Teriparatide (Micartis) Treatment Regimen for Osteoporosis
Teriparatide should be used at a dose of 20 mcg subcutaneously once daily for up to 2 years, followed by an antiresorptive agent, and is primarily indicated for patients with very high fracture risk who have failed or cannot tolerate other osteoporosis treatments. 1, 2
Patient Selection and Indications
Teriparatide is indicated for:
- Postmenopausal women with osteoporosis at high risk for fracture
- Men with primary or hypogonadal osteoporosis at high risk for fracture
- Men and women with glucocorticoid-induced osteoporosis at high risk for fracture
- Patients who have failed or are intolerant to other available osteoporosis therapy 2
Very High Risk Criteria
Patients are considered at very high risk for fracture if they have:
- Older age
- Recent fracture (within past 12 months)
- History of multiple clinical osteoporotic fractures
- Multiple risk factors for fracture
- Failure of other available osteoporosis therapy 1
Dosing and Administration
- Dose: 20 mcg subcutaneously once daily 2
- Administration site: Thigh or abdominal region 2
- Initial administration: Should be done under circumstances where the patient can sit or lie down if symptoms of orthostatic hypotension occur 2
- Duration: Up to 2 years during a patient's lifetime 1, 2
- Supplementation: Consider calcium (1000-1200 mg/day) and vitamin D (800-1000 IU/day) supplementation 3, 2
Storage and Handling
- Store under refrigeration at 2°C to 8°C (36°F to 46°F) at all times
- Minimize time out of refrigerator
- Deliver dose immediately after removal from refrigerator
- Do not freeze 2
Efficacy
Teriparatide has demonstrated significant efficacy in reducing fracture risk:
- Vertebral fractures: 65% reduction compared to placebo (high certainty evidence) 1, 4
- Non-vertebral fractures: 53% reduction compared to placebo 4
- Radiographic vertebral fractures: 69 fewer events per 1000 patients (high certainty) 1
- Clinical vertebral fractures: 45 fewer events per 1000 patients (low certainty) 1
- Any clinical fracture: 27 fewer events per 1000 patients (high certainty) 1
- Hip fractures: No significant difference compared to placebo (low certainty) 1
Compared to bisphosphonates, teriparatide showed:
- 66 fewer radiographic vertebral fractures per 1000 patients (moderate certainty)

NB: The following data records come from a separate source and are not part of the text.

(** * Link checker: a shallow embedding of [scripts/link-checker.py]

    The development follows the script top-down: Python values and
    exceptions, the string operations the script calls, the parts of
    [urllib.parse] and [re] it relies on, and then the [LinkChecker] class
    itself ([is_valid_url], [extract_links], [check_url], [crawl],
    [generate_report], [print_summary]) and [main].  Everything that lives
    outside the interpreter (the HTTP session, the clock, the iteration
    order of a [set]) is gathered in one record, [Runtime], over which the
    code is parameterised; what [main] needs besides is in [Host].  The
    progress lines that [crawl] and [check_url] print are left out; the
    lines of [print_summary] and [main] are kept.

    Strings are Rocq [string]s read as sequences of code points below 256;
    integers are [Z]; floats are the binary64 numbers of [PrimFloat].  A
    call that may raise returns a [result]; the loop of [crawl] is run for a
    given number of passes, and [crawl_terminates] shows that some number
    always suffices.

    The definitions come first, the properties after them; the last part
    runs the checker on a small site. *)

From Stdlib Require Import String Ascii List ZArith Lia Bool Arith.
From Stdlib Require Import Floats Uint63 QArith Qround DecimalString.
From Stdlib Require Import Permutation.
Import ListNotations.

Local Open Scope list_scope.
Local Open Scope nat_scope.
Local Open Scope string_scope.

(** ** Python exceptions and results *)

(** The exceptions the script can meet.  [KeyboardInterrupt] derives from
    [BaseException] only, so [except Exception] does not catch it. *)
Inductive exn : Type :=
| RequestException (msg : string)
| ValueError (msg : string)
| TypeError (msg : string)
| OtherException (name msg : string)
| KeyboardInterrupt.

Definition is_Exception (e : exn) : bool :=
  match e with
  | KeyboardInterrupt => false
  | _ => true
  end.

(** The outcome of a call: a value, or a raised exception. *)
Inductive result (A : Type) : Type :=
| Return (a : A)
| Raise (e : exn).

Arguments Return {A} a.
Arguments Raise {A} e.

Definition bind {A B : Type} (r : result A) (k : A -> result B) : result B :=
  match r with
  | Return a => k a
  | Raise e => Raise e
  end.

Notation "x <- r ;; k" := (bind r (fun x => k))
  (at level 61, r at next level, right associativity).

(** ** String operations of [str] *)

Module PyStr.
(** * Stock-Analyser: the sanitizer, the decomposition gate and the forecast
      engine of [app.py]

    [app.py] is a Streamlit script.  Everything below the data download is a
    straight-line pipeline over the fetched table: the [Close] column is
    cleaned ([dropna]), shifted to be positive, handed to
    [seasonal_decompose] when it is long enough, handed to
    [fit_sarima_model] when the table is long enough, and the forecast is
    summarised by a percentage change and a confidence bucket.

    Numbers.  The script computes with IEEE binary64 floats.  The pipeline
    is written once, over an interface [Num] of float operations, and read
    in two ways:
    - [exact]: a rational or NaN, with exact arithmetic.  General
      statements about order and arithmetic are proved in this reading.
    - [binary64]: the kernel's primitive binary64 floats, which round as
      Python's do.  Concrete runs are evaluated in this reading.
    Statements that only depend on the shape of the computation are proved
    for every instance of [Num].

    Libraries.  [SARIMAX] (fit and forecast) and [seasonal_decompose] are
    statsmodels code that is not part of the repository; they enter as
    section variables, and [None] stands for "the call raised". *)

From Stdlib Require Import ZArith QArith Qfield Lqa List Bool Lia Sorted.
From Stdlib Require PrimFloat Uint63 SpecFloat FloatOps FloatAxioms.
Import ListNotations.
Close Scope Q_scope.

Set Implicit Arguments.

(** ** The arithmetic of a float *)

Class Num (F : Type) : Type := {
  fromZ : Z -> F;          (* an integer literal, or a count, as a float *)
  fromQ : Q -> F;          (* a decimal literal: the float nearest to it *)
  fadd  : F -> F -> F;
  fsub  : F -> F -> F;
  fmul  : F -> F -> F;
  fdiv  : F -> F -> F;     (* numpy's division: no exception on zero *)
  fltb  : F -> F -> bool;  (* comparisons are false on NaN *)
  fleb  : F -> F -> bool;
  feqb  : F -> F -> bool;
  isnan : F -> bool
}.

Declare Scope num_scope.
Delimit Scope num_scope with num.
Infix "+" := fadd : num_scope.
Infix "-" := fsub : num_scope.
Infix "*" := fmul : num_scope.
Infix "/" := fdiv : num_scope.
Infix "<?" := fltb : num_scope.
Infix "<=?" := fleb : num_scope.
Infix "=?" := feqb : num_scope.
(** * Response evaluation and report generation of the interview room

    A shallow embedding of the scoring logic of
    [frontend/src/pages/InterviewRoom.tsx]: the answer scorer
    [evaluateAnswer], the two event handlers that record a score
    ([stopRecording], [skipQuestion]) and the report aggregation of
    [endInterview]; then the transcript handler, the walk through the
    questions and the colours of the results page.

    Modelling conventions.
    - A JavaScript [number] is an exact rational ([Q]); [Math.round] is
      [floor (x + 1/2)], an integer ([Z]).  The functions below compute
      without the rounding errors of binary floating point.  Where a
      statement compares a rounded result with the exact value of an
      expression it allows [roundingSlack] for them, and
      [overallScoreDouble] evaluates the overall score in binary64 to
      show where the two part.
    - A JavaScript string is a [string] whose characters stand for code
      units below 256 (ASCII and Latin-1).
    - [null]/[undefined] are [None]; [x || d] and [!x] follow the
      truthiness of the value at hand.
    - The record of category scores is an association list in insertion
      order, as [Object.entries] enumerates ordinary string keys: keys
      that are not integer-like and that [Object.prototype] does not
      define (see [inheritedKey]). *)

From Stdlib Require Import ZArith QArith Qminmax Qround Lia Lqa Bool.
From Stdlib Require Import List String Ascii DecimalString SpecFloat.
Import ListNotations.

Local Open Scope string_scope.

(** ** The JavaScript primitives the component uses *)

Module JS.

(** Code units that [String.prototype.trim] strips (below 256). *)
Definition isWhiteSpace (c : ascii) : bool :=
  let n := nat_of_ascii c in
  ((9 <=? n) && (n <=? 13) || (n =? 32) || (n =? 160))%nat.

(** Code units with a lower-case partner 32 positions up (below 256). *)
Definition isUpper (c : ascii) : bool :=
  let n := nat_of_ascii c in
  ((65 <=? n) && (n <=? 90)
   || (192 <=? n) && (n <=? 222) && negb (n =? 215))%nat.

Definition toLowerChar (c : ascii) : ascii :=
  if isUpper c then ascii_of_nat (nat_of_ascii c + 32) else c.

(** [toLowerCase] on code units below 256, where it maps one unit to
    one unit.  Beyond them JavaScript can lengthen a string (U+0130
    becomes two units); such text is outside this development. *)
Fixpoint toLowerCase (s : string) : string :=
  match s with
  | EmptyString => EmptyString
  | String c t => String (toLowerChar c) (toLowerCase t)
  end.

Fixpoint trimStart (s : string) : string :=
  match s with
  | EmptyString => EmptyString
  | String c t => if isWhiteSpace c then trimStart t else s
  end.

(** [trimEnd] keeps a character when it is not white space or when
    something survives after it. *)
Fixpoint trimEnd (s : string) : string :=
  match s with
  | EmptyString => EmptyString
  | String c t =>
      match trimEnd t with
      | EmptyString => if isWhiteSpace c then EmptyString else String c EmptyString
      | t' => String c t'
      end
  end.

Definition trim (s : string) : string := trimEnd (trimStart s).

(** [s.split(sep)] for a one-character separator: the pieces between
    the separators, empty pieces included. *)
Fixpoint split (sep : ascii) (s : string) : list string :=
  match s with
  | EmptyString => [EmptyString]
  | String c t =>
      if Ascii.eqb c sep then EmptyString :: split sep t
      else match split sep t with
           | [] => [String c EmptyString]
           | w :: ws => String c w :: ws
           end
  end.

(** [s.includes(sub)]. *)
Fixpoint includes (s sub : string) : bool :=
  if String.prefix sub s then true
  else match s with
       | EmptyString => false
       | String _ t => includes t sub
       end.

(** [Math.round]: the nearest integer, halves going up. *)
Definition Math_round (x : Q) : Z := Qfloor (x + (1 # 2)).

Definition Math_min (x y : Q) : Q := Qmin x y.
Definition Math_max (x y : Q) : Q := Qmax x y.

(** A natural number in a template literal. *)
Definition showNat (n : nat) : string :=
  NilEmpty.string_of_uint (Nat.to_uint n).

End JS.

(** ** Data *)

Record Question := mkQuestion {
  question_text : string;
  question_type : option string;
  expected_keywords : option (list string)
}.

Record ScoredAnswer := mkScored {
  idx : nat;
  score : Q;
  skipped : bool
}.

(** ** The answer scorer *)

Definition connectives : list string :=
  ["for example"; "such as"; "because"; "therefore"].

Definition enumerators : list string :=
  ["first"; "second"; "third"; "step"].

Definition natQ (n : nat) : Q := inject_Z (Z.of_nat n).

(** [!answer || answer.trim().length < 5] *)
Definition tooShort (answer : option string) : bool :=
  match answer with
  | None => true
  | Some a =>
      match a with
      | EmptyString => true
      | _ => (String.length (JS.trim a) <? 5)%nat
      end
  end.

Definition wordCount (a : string) : nat := List.length (JS.split " " a).

(** [question?.expected_keywords || []] *)
Definition keywordsOf (question : option Question) : list string :=
  match question with
  | Some q => match expected_keywords q with Some ks => ks | None => [] end
  | None => []
  end.

Definition keywordScore (a : string) (question : option Question) : Q :=
  let answerLower := JS.toLowerCase a in
  let expectedKeywords := keywordsOf question in
  if (0 <? List.length expectedKeywords)%nat then
    let matches :=
      List.length
        (filter (fun kw => JS.includes answerLower (JS.toLowerCase kw))
                expectedKeywords) in
    (natQ matches / natQ (List.length expectedKeywords)) * 10
  else 5.

Definition lengthScore (a : string) : Q :=
  JS.Math_min 10 (natQ (wordCount a) / 10).

Definition structureScore (a : string) : Q :=
  let answerLower := JS.toLowerCase a in
  let s0 := 4 in
  let s1 := if existsb (fun w => JS.includes answerLower w) connectives
            then s0 + 2 else s0 in
  let s2 := if existsb (fun w => JS.includes answerLower w) enumerators
            then s1 + 2 else s1 in
  if (30 <=? wordCount a)%nat then s2 + 2 else s2.

Definition weighted (a : string) (question : option Question) : Q :=
  keywordScore a question * (4 # 10)
  + lengthScore a * (3 # 10)
  + structureScore a * (3 # 10).

Definition evaluateAnswer (answer : option string) (question : option Question) : Q :=
  if tooShort answer then 0
  else match answer with
       | None => 0
       | Some a =>
           inject_Z
             (JS.Math_round
                (JS.Math_max 1 (JS.Math_min 10 (weighted a question)) * 10))
           / 10
       end.

(** ** The report aggregator *)

Record Report := mkReport {
  overall_score : Z;
  grade : string;
  questions_answered : nat;
  total_questions : nat;
  questions_skipped : nat;
  category_scores : list (string * Z);
  strengths : list string;
  weaknesses : list string;
  improvement_suggestions : list string;
  placement_ready : string
}.

(** One turn of the reconciliation loop:
    [if (!allScores.find(s => s.idx === i)) allScores.push(...)]. *)
Definition reconcileStep (allScores : list ScoredAnswer) (i : nat)
  : list ScoredAnswer :=
  match find (fun s => (idx s =? i)%nat) allScores with
  | Some _ => allScores
  | None => (allScores ++ [mkScored i 0 true])%list
  end.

- 46 fewer clinical fractures per 1000 patients (low certainty) 1
Post-Treatment Management
Critical: After discontinuation of teriparatide, patients must be transitioned to an antiresorptive agent (such as a bisphosphonate) to prevent rapid bone loss and increased fracture risk 1, 3
Adverse Effects and Monitoring
Common Adverse Effects
Monitoring
- Increased risk for withdrawal due to adverse effects (127 more events per 1000 patients at 36 months) 1
- Monitor for orthostatic hypotension, especially with initial doses 2
- Bone mineral density testing every 1-2 years during treatment 3
Contraindications
- Hypersensitivity to teriparatide or its excipients
- Patients with increased risk of osteosarcoma (open epiphyses, metabolic bone diseases including Paget's disease, bone metastases, prior skeletal radiation therapy, hereditary disorders predisposing to osteosarcoma)
- Hypercalcemic disorders
- Active or recent urolithiasis 2
Special Considerations
- Teriparatide should not be used in children or young adults with open epiphyses 2
- Use with caution in patients with active or recent urolithiasis 2
- Consider discontinuing when pregnancy is recognized 2
- Breastfeeding is not recommended during treatment 2
- Monitor for digitalis toxicity in patients taking digoxin due to potential transient hypercalcemia 2
Treatment Algorithm
- First-line therapy: Oral bisphosphonates for most patients with osteoporosis 1, 3
- Second-line therapy: Denosumab for patients with contraindications to bisphosphonates 1
- Teriparatide indication: Reserve for patients with very high fracture risk or those who have failed other therapies 1, 3
- Post-teriparatide: Transition to an antiresorptive agent to maintain bone gains 1, 3
This treatment approach optimizes fracture risk reduction while managing potential adverse effects, ultimately improving morbidity, mortality, and quality of life in patients with severe osteoporosis.